* [DATA PROVIDED]:

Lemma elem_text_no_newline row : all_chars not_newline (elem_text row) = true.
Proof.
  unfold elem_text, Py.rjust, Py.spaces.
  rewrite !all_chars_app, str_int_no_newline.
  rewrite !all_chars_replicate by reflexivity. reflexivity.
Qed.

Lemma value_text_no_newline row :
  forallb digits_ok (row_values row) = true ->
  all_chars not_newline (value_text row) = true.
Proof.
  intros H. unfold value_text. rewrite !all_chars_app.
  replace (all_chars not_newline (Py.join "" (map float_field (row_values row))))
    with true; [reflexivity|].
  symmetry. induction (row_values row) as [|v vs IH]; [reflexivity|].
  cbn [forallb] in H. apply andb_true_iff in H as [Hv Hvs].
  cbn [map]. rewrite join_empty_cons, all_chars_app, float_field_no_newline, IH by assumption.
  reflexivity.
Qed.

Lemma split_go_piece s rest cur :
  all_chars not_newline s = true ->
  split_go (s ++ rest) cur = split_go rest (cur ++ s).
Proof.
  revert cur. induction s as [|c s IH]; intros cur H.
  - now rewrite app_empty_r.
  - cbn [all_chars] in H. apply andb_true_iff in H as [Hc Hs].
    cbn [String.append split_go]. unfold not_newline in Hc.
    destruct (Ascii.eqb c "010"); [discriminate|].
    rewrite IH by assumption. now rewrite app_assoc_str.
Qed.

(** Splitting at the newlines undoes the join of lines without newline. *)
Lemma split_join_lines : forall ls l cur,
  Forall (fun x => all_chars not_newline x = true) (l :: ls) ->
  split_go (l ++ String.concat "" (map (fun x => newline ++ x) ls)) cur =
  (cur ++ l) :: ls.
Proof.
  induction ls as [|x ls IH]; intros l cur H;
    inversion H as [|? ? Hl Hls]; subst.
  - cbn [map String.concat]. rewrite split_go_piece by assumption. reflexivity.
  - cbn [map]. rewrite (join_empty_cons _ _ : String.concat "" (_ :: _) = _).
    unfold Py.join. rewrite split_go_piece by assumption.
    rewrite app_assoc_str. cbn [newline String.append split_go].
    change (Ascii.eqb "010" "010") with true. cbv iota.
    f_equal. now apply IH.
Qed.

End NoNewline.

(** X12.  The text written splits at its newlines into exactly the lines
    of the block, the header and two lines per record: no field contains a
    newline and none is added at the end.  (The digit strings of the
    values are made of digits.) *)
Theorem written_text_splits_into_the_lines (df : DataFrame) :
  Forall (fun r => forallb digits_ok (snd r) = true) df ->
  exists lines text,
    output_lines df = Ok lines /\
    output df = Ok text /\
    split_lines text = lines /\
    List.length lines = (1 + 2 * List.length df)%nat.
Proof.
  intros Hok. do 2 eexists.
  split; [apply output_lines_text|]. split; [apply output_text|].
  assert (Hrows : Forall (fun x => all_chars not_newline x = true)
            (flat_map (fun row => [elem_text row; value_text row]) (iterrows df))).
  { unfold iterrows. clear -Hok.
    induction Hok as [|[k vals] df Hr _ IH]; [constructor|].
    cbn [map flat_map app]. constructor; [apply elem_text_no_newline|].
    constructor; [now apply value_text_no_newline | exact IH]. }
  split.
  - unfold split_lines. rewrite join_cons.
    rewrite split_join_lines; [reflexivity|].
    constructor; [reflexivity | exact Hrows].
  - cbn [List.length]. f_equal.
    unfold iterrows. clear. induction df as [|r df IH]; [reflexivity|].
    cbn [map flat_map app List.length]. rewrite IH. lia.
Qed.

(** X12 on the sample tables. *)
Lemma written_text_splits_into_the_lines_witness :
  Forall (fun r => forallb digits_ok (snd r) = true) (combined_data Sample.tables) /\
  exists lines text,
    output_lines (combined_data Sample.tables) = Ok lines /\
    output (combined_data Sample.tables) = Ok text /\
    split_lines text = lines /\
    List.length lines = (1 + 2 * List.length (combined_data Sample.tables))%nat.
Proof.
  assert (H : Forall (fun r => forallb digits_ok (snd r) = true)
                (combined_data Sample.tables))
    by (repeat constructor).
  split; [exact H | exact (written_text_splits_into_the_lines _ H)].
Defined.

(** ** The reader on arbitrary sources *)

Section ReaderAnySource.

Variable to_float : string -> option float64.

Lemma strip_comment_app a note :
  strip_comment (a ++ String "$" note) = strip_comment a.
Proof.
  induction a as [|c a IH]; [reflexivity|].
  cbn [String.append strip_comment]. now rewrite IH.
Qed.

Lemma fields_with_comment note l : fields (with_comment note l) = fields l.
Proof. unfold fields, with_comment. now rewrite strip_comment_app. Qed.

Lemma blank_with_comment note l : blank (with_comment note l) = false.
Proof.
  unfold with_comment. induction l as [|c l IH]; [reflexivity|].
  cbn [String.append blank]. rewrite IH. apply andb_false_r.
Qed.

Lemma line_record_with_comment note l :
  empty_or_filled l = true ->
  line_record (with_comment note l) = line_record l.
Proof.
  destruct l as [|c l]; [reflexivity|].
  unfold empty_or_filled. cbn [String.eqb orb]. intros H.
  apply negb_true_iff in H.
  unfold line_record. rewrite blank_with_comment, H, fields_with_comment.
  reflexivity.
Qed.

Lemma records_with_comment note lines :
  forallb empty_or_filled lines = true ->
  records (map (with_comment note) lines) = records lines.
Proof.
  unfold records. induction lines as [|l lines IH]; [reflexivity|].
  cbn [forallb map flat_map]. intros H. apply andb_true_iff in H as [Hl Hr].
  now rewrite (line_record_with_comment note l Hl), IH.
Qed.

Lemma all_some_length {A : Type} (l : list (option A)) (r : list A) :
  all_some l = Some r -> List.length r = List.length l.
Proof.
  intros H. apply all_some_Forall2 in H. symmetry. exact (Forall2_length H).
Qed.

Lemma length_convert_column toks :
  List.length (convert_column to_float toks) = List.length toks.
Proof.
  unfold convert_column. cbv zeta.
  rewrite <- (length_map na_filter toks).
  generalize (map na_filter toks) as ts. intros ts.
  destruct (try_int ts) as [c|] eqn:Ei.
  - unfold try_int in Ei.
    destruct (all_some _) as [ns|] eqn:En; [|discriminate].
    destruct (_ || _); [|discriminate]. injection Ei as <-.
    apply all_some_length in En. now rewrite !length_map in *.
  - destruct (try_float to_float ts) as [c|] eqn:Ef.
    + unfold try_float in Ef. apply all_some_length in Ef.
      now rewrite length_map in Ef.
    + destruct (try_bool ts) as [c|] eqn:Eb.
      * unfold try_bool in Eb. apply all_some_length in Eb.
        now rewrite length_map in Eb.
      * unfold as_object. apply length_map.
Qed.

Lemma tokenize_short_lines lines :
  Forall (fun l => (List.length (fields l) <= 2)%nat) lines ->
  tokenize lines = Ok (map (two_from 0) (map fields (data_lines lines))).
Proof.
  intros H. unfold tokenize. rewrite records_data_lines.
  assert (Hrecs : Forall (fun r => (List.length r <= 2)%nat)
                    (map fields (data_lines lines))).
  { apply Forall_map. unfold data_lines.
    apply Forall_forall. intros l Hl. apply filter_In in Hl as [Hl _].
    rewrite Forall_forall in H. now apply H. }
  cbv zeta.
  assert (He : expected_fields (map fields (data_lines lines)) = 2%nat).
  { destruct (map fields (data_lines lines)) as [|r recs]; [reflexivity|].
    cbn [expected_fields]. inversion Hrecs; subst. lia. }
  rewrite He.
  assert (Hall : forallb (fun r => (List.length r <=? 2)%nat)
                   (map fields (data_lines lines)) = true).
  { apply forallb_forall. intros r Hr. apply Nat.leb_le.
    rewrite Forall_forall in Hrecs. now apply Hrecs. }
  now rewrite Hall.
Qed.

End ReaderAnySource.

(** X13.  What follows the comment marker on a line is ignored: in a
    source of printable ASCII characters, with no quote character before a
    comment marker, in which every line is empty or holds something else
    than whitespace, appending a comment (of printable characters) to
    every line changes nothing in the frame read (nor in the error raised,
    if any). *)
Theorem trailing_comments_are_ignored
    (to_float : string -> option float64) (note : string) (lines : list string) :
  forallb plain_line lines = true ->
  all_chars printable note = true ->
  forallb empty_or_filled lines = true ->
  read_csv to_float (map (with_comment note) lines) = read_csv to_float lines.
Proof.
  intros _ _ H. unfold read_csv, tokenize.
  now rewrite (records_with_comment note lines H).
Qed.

* [INSTRUCTIONS TO FOLLOW]:
Beginning with the line above that contains "inversion H as [|? ? Hl Hls]; subst.", copy each line exactly up to and including the line that contains "intros Hok. do 2 eexists.", and go no further.

* [TASK RESPONSE]:
    inversion H as [|? ? Hl Hls]; subst.
  - cbn [map String.concat]. rewrite split_go_piece by assumption. reflexivity.
  - cbn [map]. rewrite (join_empty_cons _ _ : String.concat "" (_ :: _) = _).
    unfold Py.join. rewrite split_go_piece by assumption.
    rewrite app_assoc_str. cbn [newline String.append split_go].
    change (Ascii.eqb "010" "010") with true. cbv iota.
    f_equal. now apply IH.
Qed.

End NoNewline.

(** X12.  The text written splits at its newlines into exactly the lines
    of the block, the header and two lines per record: no field contains a
    newline and none is added at the end.  (The digit strings of the
    values are made of digits.) *)
Theorem written_text_splits_into_the_lines (df : DataFrame) :
  Forall (fun r => forallb digits_ok (snd r) = true) df ->
  exists lines text,
    output_lines df = Ok lines /\
    output df = Ok text /\
    split_lines text = lines /\
    List.length lines = (1 + 2 * List.length df)%nat.
Proof.
  intros Hok. do 2 eexists.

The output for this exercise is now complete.